Bases: pytorch_lightning.core.datamodule.LightningDataModule

Base DataModule. Learn more at https://pytorch-lightning.readthedocs.io/en/stable/datamodules.html

static add_to_argparse(parser)[source]
prepare_data()[source]

Use this method to do things that might write to disk or that need to be done only from a single GPU in distributed settings (so don’t set state self.x = y).

setup(stage=None)[source]

Split into train, val, test, and set dims. Should assign torch Dataset objects to self.data_train, self.data_val, and optionally self.data_test.

train_dataloader()[source]

Implement one or more PyTorch DataLoaders for training.

Returns

A collection of torch.utils.data.DataLoader specifying training samples. In the case of multiple dataloaders, please see this page.

The dataloader you return will not be reloaded unless you set :paramref:`~pytorch_lightning.trainer.Trainer.reload_dataloaders_every_n_epochs` to a positive integer.

For data processing use the following pattern:

However, the above are only necessary for distributed processing.

Warning

do not assign state in prepare_data

Note

Lightning adds the correct sampler for distributed and arbitrary hardware. There is no need to set it yourself.

Example:

# single dataloader
def train_dataloader(self):
    transform = transforms.Compose([transforms.ToTensor(),
                                    transforms.Normalize((0.5,), (1.0,))])
    dataset = MNIST(root='/path/to/mnist/', train=True, transform=transform,
                    download=True)
    loader = torch.utils.data.DataLoader(
        dataset=dataset,
        batch_size=self.batch_size,
        shuffle=True
    )
    return loader

# multiple dataloaders, return as list
def train_dataloader(self):
    mnist = MNIST(...)
    cifar = CIFAR(...)
    mnist_loader = torch.utils.data.DataLoader(
        dataset=mnist, batch_size=self.batch_size, shuffle=True
    )
    cifar_loader = torch.utils.data.DataLoader(
        dataset=cifar, batch_size=self.batch_size, shuffle=True
    )
    # each batch will be a list of tensors: [batch_mnist, batch_cifar]
    return [mnist_loader, cifar_loader]

# multiple dataloader, return as dict
def train_dataloader(self):
    mnist = MNIST(...)
    cifar = CIFAR(...)
    mnist_loader = torch.utils.data.DataLoader(
        dataset=mnist, batch_size=self.batch_size, shuffle=True
    )
    cifar_loader = torch.utils.data.DataLoader(
        dataset=cifar, batch_size=self.batch_size, shuffle=True
    )
    # each batch will be a dict of tensors: {'mnist': batch_mnist, 'cifar': batch_cifar}
    return {'mnist': mnist_loader, 'cifar': cifar_loader}
val_dataloader()[source]

Implement one or multiple PyTorch DataLoaders for validation.

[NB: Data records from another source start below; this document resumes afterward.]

(* ===== verification/Utf8.v ===== *)
(** * UTF-8: [Buffer.from(string)]

    [encodeDataToBase64String.ts:4] calls [Buffer.from(dataString)], which
    writes the string's code points as UTF-8 (Node's default encoding); an
    unpaired surrogate is written as U+FFFD, the replacement character.
    [utf8_decode] is a strict decoder (no overlong forms, no surrogates, no
    value above U+10FFFF) used to state the round trip. *)

From S2P Require Import Prelude JsString.

Module Utf8.
Import Utf16.
Local Open Scope Z_scope.

Definition replace_lone (cp : Z) : Z := if is_surrogate cp then 0xFFFD else cp.

Definition utf8_encode_cp (cp : Z) : list Z :=
  if cp <? 0x80 then [cp]
  else if cp <? 0x800 then
    [Z.lor 0xC0 (Z.shiftr cp 6); Z.lor 0x80 (Z.land cp 0x3F)]
  else if cp <? 0x10000 then
    [Z.lor 0xE0 (Z.shiftr cp 12); Z.lor 0x80 (Z.land (Z.shiftr cp 6) 0x3F);
     Z.lor 0x80 (Z.land cp 0x3F)]
  else
    [Z.lor 0xF0 (Z.shiftr cp 18); Z.lor 0x80 (Z.land (Z.shiftr cp 12) 0x3F);
     Z.lor 0x80 (Z.land (Z.shiftr cp 6) 0x3F); Z.lor 0x80 (Z.land cp 0x3F)].

(** [Buffer.from(s)] for a string [s]. *)
Definition buffer_from_string (s : jsstring) : list Z :=
  flat_map (fun cp => utf8_encode_cp (replace_lone cp)) (to_code_points s).

(** ** Strict decoding *)

Definition is_cont (b : Z) : bool := (0x80 <=? b) && (b <? 0xC0).

Definition dec2 (b1 b2 : Z) : Z :=
  Z.lor (Z.shiftl (Z.land b1 0x1F) 6) (Z.land b2 0x3F).
Definition dec3 (b1 b2 b3 : Z) : Z :=
  Z.lor (Z.shiftl (Z.land b1 0x0F) 12)
    (Z.lor (Z.shiftl (Z.land b2 0x3F) 6) (Z.land b3 0x3F)).
Definition dec4 (b1 b2 b3 b4 : Z) : Z :=
  Z.lor (Z.shiftl (Z.land b1 0x07) 18)
    (Z.lor (Z.shiftl (Z.land b2 0x3F) 12)
      (Z.lor (Z.shiftl (Z.land b3 0x3F) 6) (Z.land b4 0x3F))).

Fixpoint utf8_decode (bs : list Z) : option (list Z) :=
  match bs with
  | [] => Some []
  | b1 :: r1 =>
      if (b1 <? 0) then None
      else if b1 <? 0x80 then cons b1 <$> utf8_decode r1
      else if b1 <? 0xC2 then None
      else if b1 <? 0xE0 then
        match r1 with
        | b2 :: r2 =>
            if is_cont b2 then cons (dec2 b1 b2) <$> utf8_decode r2 else None
        | [] => None
        end
      else if b1 <? 0xF0 then
        match r1 with
        | b2 :: b3 :: r3 =>
            let cp := dec3 b1 b2 b3 in
            if is_cont b2 && is_cont b3 && (0x800 <=? cp) && negb (is_surrogate cp)
            then cons cp <$> utf8_decode r3 else None
        | _ => None
        end
      else if b1 <? 0xF5 then
        match r1 with
        | b2 :: b3 :: b4 :: r4 =>
            let cp := dec4 b1 b2 b3 b4 in
            if is_cont b2 && is_cont b3 && is_cont b4 &&
               (0x10000 <=? cp) && (cp <? 0x110000)
            then cons cp <$> utf8_decode r4 else None
        | _ => None
        end
      else None
  end.

(** ** Lemmas *)

Lemma utf8_encode_cp_bytes cp :
  code_point cp -> Forall byte (utf8_encode_cp cp).
Proof.
  unfold code_point, byte, utf8_encode_cp. intros H.
  destruct (Z.ltb_spec cp 0x80); [repeat constructor; lia|].
  destruct (Z.ltb_spec cp 0x800); [lor_to_add; repeat constructor; zbits|].
  destruct (Z.ltb_spec cp 0x10000); lor_to_add; repeat constructor; zbits.
Qed.

Lemma replace_lone_scalar cp : code_point cp -> scalar (replace_lone cp).
Proof.
  unfold replace_lone, scalar, code_point. intros H.
  destruct (is_surrogate cp) eqn:Hs; [split; [lia | reflexivity] | auto].
Qed.

(** Every element of [Buffer.from(s)] is a byte. *)
Lemma buffer_from_string_bytes s :
  Forall code_unit s -> Forall byte (buffer_from_string s).
Proof.
  intros Hs. apply Forall_flat_map.
  eapply Forall_impl; [apply to_code_points_range; exact Hs|].
  intros cp Hcp. apply utf8_encode_cp_bytes.
  apply (replace_lone_scalar cp Hcp).
Qed.

Lemma is_cont_cont x : 0 <= x < 64 -> is_cont (Z.lor 0x80 x) = true.
Proof.
  intros H. lor_to_add. unfold is_cont. apply andb_true_iff.
  split; [apply Z.leb_le | apply Z.ltb_lt]; lia.
Qed.

Ltac decode_case :=
  cbn [app utf8_decode]; unfold dec2, dec3, dec4, is_cont, is_surrogate in *;
  lor_to_add; autorewrite with zbits in *; eval_pow2; split_guards; zbool;
  first [ reflexivity | exfalso; zbits | do 2 f_equal; zbits ].

Lemma decode_encode_cp cp rest :
  scalar cp ->
  utf8_decode (utf8_encode_cp cp ++ rest) = cons cp <$> utf8_decode rest.
Proof.
  unfold scalar, code_point. intros [Hr Hs]. unfold utf8_encode_cp.
  destruct (Z.ltb_spec cp 0x80); [decode_case|].
  destruct (Z.ltb_spec cp 0x800); [decode_case|].
  destruct (Z.ltb_spec cp 0x10000); decode_case.
Qed.

(** Decoding the UTF-8 of scalar values gives them back. *)
Lemma utf8_decode_encode cps :
  Forall scalar cps -> utf8_decode (flat_map utf8_encode_cp cps) = Some cps.
Proof.
  induction 1 as [|cp cps Hcp _ IH]; [reflexivity|].
  cbn [flat_map]. rewrite decode_encode_cp by exact Hcp. rewrite IH. reflexivity.
Qed.

(** The UTF-8 stage as a codec on lists of scalar values. *)
Definition utf8_codec : codec (list Z) (list Z) := {|
  cd_enc := flat_map utf8_encode_cp;
  cd_dec := utf8_decode;
  cd_dom := Forall scalar;
  cd_law := utf8_decode_encode
|}.

(** On a string without unpaired surrogates, [Buffer.from] is the plain
    UTF-8 of its code points. *)
Lemma buffer_from_string_scalars cps :
  Forall scalar cps ->
  buffer_from_string (from_code_points cps) = flat_map utf8_encode_cp cps.
Proof.
  intros H. unfold buffer_from_string. rewrite to_from_code_points by exact H.
  induction H as [|cp cps [_ Hs] _ IH]; [reflexivity|].
  cbn [flat_map]. rewrite IH. unfold replace_lone. rewrite Hs. reflexivity.
Qed.

(** ** Properties *)

(** C32. Round trip of the UTF-8 stage: decoding the UTF-8 bytes of a
    sequence of Unicode scalar values gives the sequence back. *)
Theorem utf8_roundtrip (cps : list Z) :
  Forall scalar cps -> utf8_decode (flat_map utf8_encode_cp cps) = Some cps.
Proof. apply utf8_decode_encode. Qed.

Lemma utf8_roundtrip_witness :
  Forall scalar [0x24; 0xA2; 0x20AC; 0x1F600] /\
  utf8_decode (flat_map utf8_encode_cp [0x24; 0xA2; 0x20AC; 0x1F600])
  = Some [0x24; 0xA2; 0x20AC; 0x1F600].
Proof. split; [vm_decide|]. apply utf8_roundtrip. vm_decide. Defined.
End Utf8.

The dataloader you return will not be reloaded unless you set :paramref:`~pytorch_lightning.trainer.Trainer.reload_dataloaders_every_n_epochs` to a positive integer.

It’s recommended that all data downloads and preparation happen in prepare_data().

Note

Lightning adds the correct sampler for distributed and arbitrary hardware There is no need to set it yourself.

Returns

A torch.utils.data.DataLoader or a sequence of them specifying validation samples.

Examples:

def val_dataloader(self):
    transform = transforms.Compose([transforms.ToTensor(),
                                    transforms.Normalize((0.5,), (1.0,))])
    dataset = MNIST(root='/path/to/mnist/', train=False,
                    transform=transform, download=True)
    loader = torch.utils.data.DataLoader(
        dataset=dataset,
        batch_size=self.batch_size,
        shuffle=False
    )

    return loader

# can also return multiple dataloaders
def val_dataloader(self):
    return [loader_a, loader_b, ..., loader_n]

Note

If you don’t need a validation dataset and a validation_step(), you don’t need to implement this method.

Note

In the case where you return multiple validation dataloaders, the validation_step() will have an argument dataloader_idx which matches the order here.

test_dataloader()[source]

Implement one or multiple PyTorch DataLoaders for testing.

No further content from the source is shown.